Terkait dengan Dibata, Bagi mereka Dibata adalah tendi (jiwa) yang dapat hadir di mana saja, kekuasaannya meliputi segalanya dan dianggap sebagai sumber segalanya. Hal ini sesuai dengan keyakinan orang-orang Karo yang sangat dekat dengan suatu bentuk kepercayaan atau keyakinan terhadap tendi, yaitu suatu kehidupan jiwa yang keberadaannya dibayangkan sama dengan roh-roh gaib. Orang Karo meyakini bahwa alam semesta diisi oleh sekumpulan tendi. Setiap titik dalam "kosmos" mengandung tendi. Kesatuan dari keseluruhan tendi yang mencakup segalanya ini disebut Dibata, sebagai kesatuan totalitas dari "kosmos" (alam semesta). Setiap manusia dianggap sebagai "mikro-kosmos" (semesta kecil) yang merupakan kesatuan bersama dari kula (tubuh), tendi (jiwa), pusuh peraten (perasaan), kesah (nafas), dan ukur (pikiran). Setiap bagian berhubungan satu sama lain. Kesatuan ini disebut sebagai `keseimbangan dalam manusia'. Hubungan yang kacau atau tidak beres antara satu sama lain dapat menyebabkan berbagai bentuk kerugian seperti sakit, malapetaka, dan akhirnya kematian
Daya pikiran manusia dianggap bertanggung jawab ke luar guna menjaga keseimbangan dalam dengan keseimbangan luar sebagai suatu "makro-kosmos" (semesta besar) yang meliputi dunia gaib, kesatuan sosial dan lingkungan alam sekitar. Tercapainya suatu "keseimbangan dalam" akan memperlihatkan berbagai keadaan menyenangkan, seperti; malem (sejuk/tenang), ukur malem (pikiran tenang), malem ate (hati sejuk/tenang), malem pusuh (perasaan sejuk/tenang).
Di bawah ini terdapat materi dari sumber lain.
(** * msibi-flow: parameter-space expansion and optimisation-problem assembly

    A shallow embedding of [src/init.py] (the declaration and expansion of the
    parameter space) and of [src/project.py] (the [completed] label and the
    [optimize] operation), followed by the properties of the two modules.

    Python values are an inductive type; the statepoint and the job document
    are finite maps from names to values; the body of [optimize] is written in
    an error monad ([result]) for the parts that only read, and in a state and
    error monad ([M]) over the job document for the parts that write. *)

From stdpp Require Import base option list strings gmap.
From Stdlib Require Import ZArith Ascii.

Set Warnings "-register-all".

Open Scope string_scope.
Open Scope Z_scope.
Open Scope list_scope.

(** ** Python values *)

(** Floats are never computed with by this code, only passed on: [VFloat m e]
    is the literal [m * 10^e].  [VCall f args] is the result of calling the
    external function [f] (the [mie] and [morse] potentials of msibi), kept
    symbolic. *)
Inductive value : Type :=
| VNone
| VBool (b : bool)
| VInt (n : Z)
| VFloat (m e : Z)
| VStr (s : string)
| VList (l : list value)
| VDict (d : list (string * value))
| VCall (f : string) (args : list value).

(** The exceptions the two modules can raise.  [AttributeError on a] is a
    failed attribute read [on.a]; [RunnerError] is whatever the external
    optimiser raises. *)
Inductive exn : Type :=
| KeyError (k : string)
| AttributeError (on a : string)
| UnboundLocalError (x : string)
| TypeError (msg : string)
| RunnerError (msg : string).

Inductive result (A : Type) : Type :=
| Ok (a : A)
| Raise (e : exn).
Arguments Ok {A} a.
Arguments Raise {A} e.

Definition result_bind {A B} (f : A → result B) (r : result A) : result B :=
  match r with
  | Ok a => f a
  | Raise e => Raise e
  end.

#[export] Instance result_mret : MRet result := @Ok.
#[export] Instance result_mbind : MBind result := @result_bind.

Definition is_ok {A} (r : result A) : bool :=
  match r with Ok _ => true | Raise _ => false end.

(** Monadic left fold: the body of a [for] loop threaded over the items. *)
Fixpoint foldM {A B} (f : A → B → result A) (a : A) (l : list B) : result A :=
  match l with
  | [] => Ok a
  | b :: l' => a' ← f a b; foldM f a' l'
  end.

(** ** Dictionaries, subscripts, iteration *)

(** A nested dict keeps its items in insertion order. *)
Fixpoint dict_get (k : string) (d : list (string * value)) : option value :=
  match d with
  | [] => None
  | (k', v) :: d' => if String.eqb k k' then Some v else dict_get k d'
  end.

(** [v[k]] for a string key. *)
Definition py_getitem (v : value) (k : string) : result value :=
  match v with
  | VDict d =>
      match dict_get k d with
      | Some x => Ok x
      | None => Raise (KeyError k)
      end
  | _ => Raise (TypeError "subscript")
  end.

(** [k in v.keys()]. *)
Definition py_has_key (v : value) (k : string) : result bool :=
  match v with
  | VDict d => Ok (bool_decide (is_Some (dict_get k d)))
  | _ => Raise (AttributeError "pair" "keys")
  end.

(** The items a [for] loop over [v] visits. *)
Definition py_iter (v : value) : result (list value) :=
  match v with
  | VList l => Ok l
  | VDict d => Ok (map (λ kv, VStr kv.1) d)
  | VStr s => Ok (map (λ c, VStr (String c EmptyString)) (String.list_ascii_of_string s))
  | _ => Raise (TypeError "iter")
  end.

(** [v == s] for a string literal [s]. *)
Definition py_eq_str (v : value) (s : string) : bool :=
  match v with
  | VStr t => String.eqb t s
  | _ => false
  end.

(** [v is None]. *)
Definition py_is_none (v : value) : bool :=
  match v with VNone => true | _ => false end.

(** Truth value of [v] (what a condition or a label sees). *)
Definition py_truthy (v : value) : bool :=
  match v with
  | VNone => false
  | VBool b => b
  | VInt n => negb (n =? 0)
  | VFloat m _ => negb (m =? 0)
  | VStr s => negb (String.eqb s "")
  | VList l => match l with [] => false | _ => true end
  | VDict d => match d with [] => false | _ => true end
  | VCall _ _ => true
  end.

(** ** [src/init.py] *)

(** [OrderedDict.__setitem__]: replace in place, or append. *)
Fixpoint od_set {V} (k : string) (v : V) (d : list (string * V)) : list (string * V) :=
  match d with
  | [] => [(k, v)]
  | (k', v') :: d' => if String.eqb k k' then (k, v) :: d' else (k', v') :: od_set k v d'
  end.

Definition od_keys {V} (d : list (string * V)) : list string := map fst d.
Definition od_values {V} (d : list (string * V)) : list V := map snd d.

(** [itertools.product] over the lists [ls]: the rightmost list advances fastest; no list at
    all gives the single empty combination. *)
Fixpoint product {A} (ls : list (list A)) : list (list A) :=
  match ls with
  | [] => [[]]
  | l :: rest => flat_map (λ x, map (cons x) (product rest)) l
  end.

(** The assignments of [get_parameters], in program order. *)
Definition parameter_assignments : list (string * list value) :=
  [ ("potential_cutoff", [VFloat 5 0]);
    ("num_rdf_points", [VInt 101]);
    ("num_rdf_frames", [VInt 5]);
    ("smooth_rdf", [VBool true]);
    ("rdf_exclude_bonded", [VBool false]);
    ("r_switch", [VNone]);
    ("integrator", []);
    ("integrator_kwargs", []);
    ("dt", [VFloat 1 (-3)]);
    ("gsd_period", [VInt 1000]);
    ("initial_potential", [VStr "mie"]);
    ("iterations", [VInt 20]);
    ("n_steps", [VFloat 1 6]);
    ("states", [VList [VDict []; VDict []; VDict []]]);
    ("pairs", [VList [VDict []; VDict []; VDict []]]);
    ("bonds", [VList [VDict []; VDict []; VDict []]]);
    ("angles", [VList [VDict []; VDict []; VDict []]]) ].

(** The last line of [get_parameters], for any ordered mapping. *)
Definition expand (parameters : list (string * list value))
  : list string * list (list value) :=
  (od_keys parameters, product (od_values parameters)).

Definition parameters : list (string * list value) :=
  foldl (λ d kv, od_set kv.1 kv.2 d) [] parameter_assignments.

Definition get_parameters : list string * list (list value) :=
  expand parameters.

(** [dict(zip(param_names, params))]: [zip] stops at the shorter list, a
    later item overwrites an earlier one with the same key. *)
Definition dict_zip (param_names : list string) (params : list value)
  : gmap string value :=
  foldl (λ m kv, <[kv.1 := kv.2]> m) ∅ (zip param_names params).

(** What [main] asks of the workspace store, in order. *)
Inductive init_event : Type :=
| EOpenInit (statepoint : gmap string value)
| EWriteStatepoints.

Definition main_of (gp : list string * list (list value)) : result (list init_event) :=
  let '(param_names, param_combinations) := gp in
  Ok (map (λ params, EOpenInit (dict_zip param_names params)) param_combinations
        ++ [EWriteStatepoints]).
Oleh karena itu kata malem digunakan juga sebagai arti sehat atau kesembuhan dalam bahasa Karo.
Kesejukan badan dan pikiran merupakan dasar dari keadaan sehat, yaitu keadaan sejuk dan seimbang antara "makro-kosmos". Prinsip ini pula yang menyebabkan mengapa seorang guru melakukan beberapa upacara ritual dengan tujuan untuk mendapatkan keadaan yang serba malem (sejuk/tenang). Menurut para guru, terganggunya hubungan-hubungan dalam "mikro-kosmos" seseorang berarti adanya keadaan tidak seimbang dalam tubuhnya, yaitu ketidakseimbangan antara tubuh, jiwa, perasaan, nafas dan pikiran.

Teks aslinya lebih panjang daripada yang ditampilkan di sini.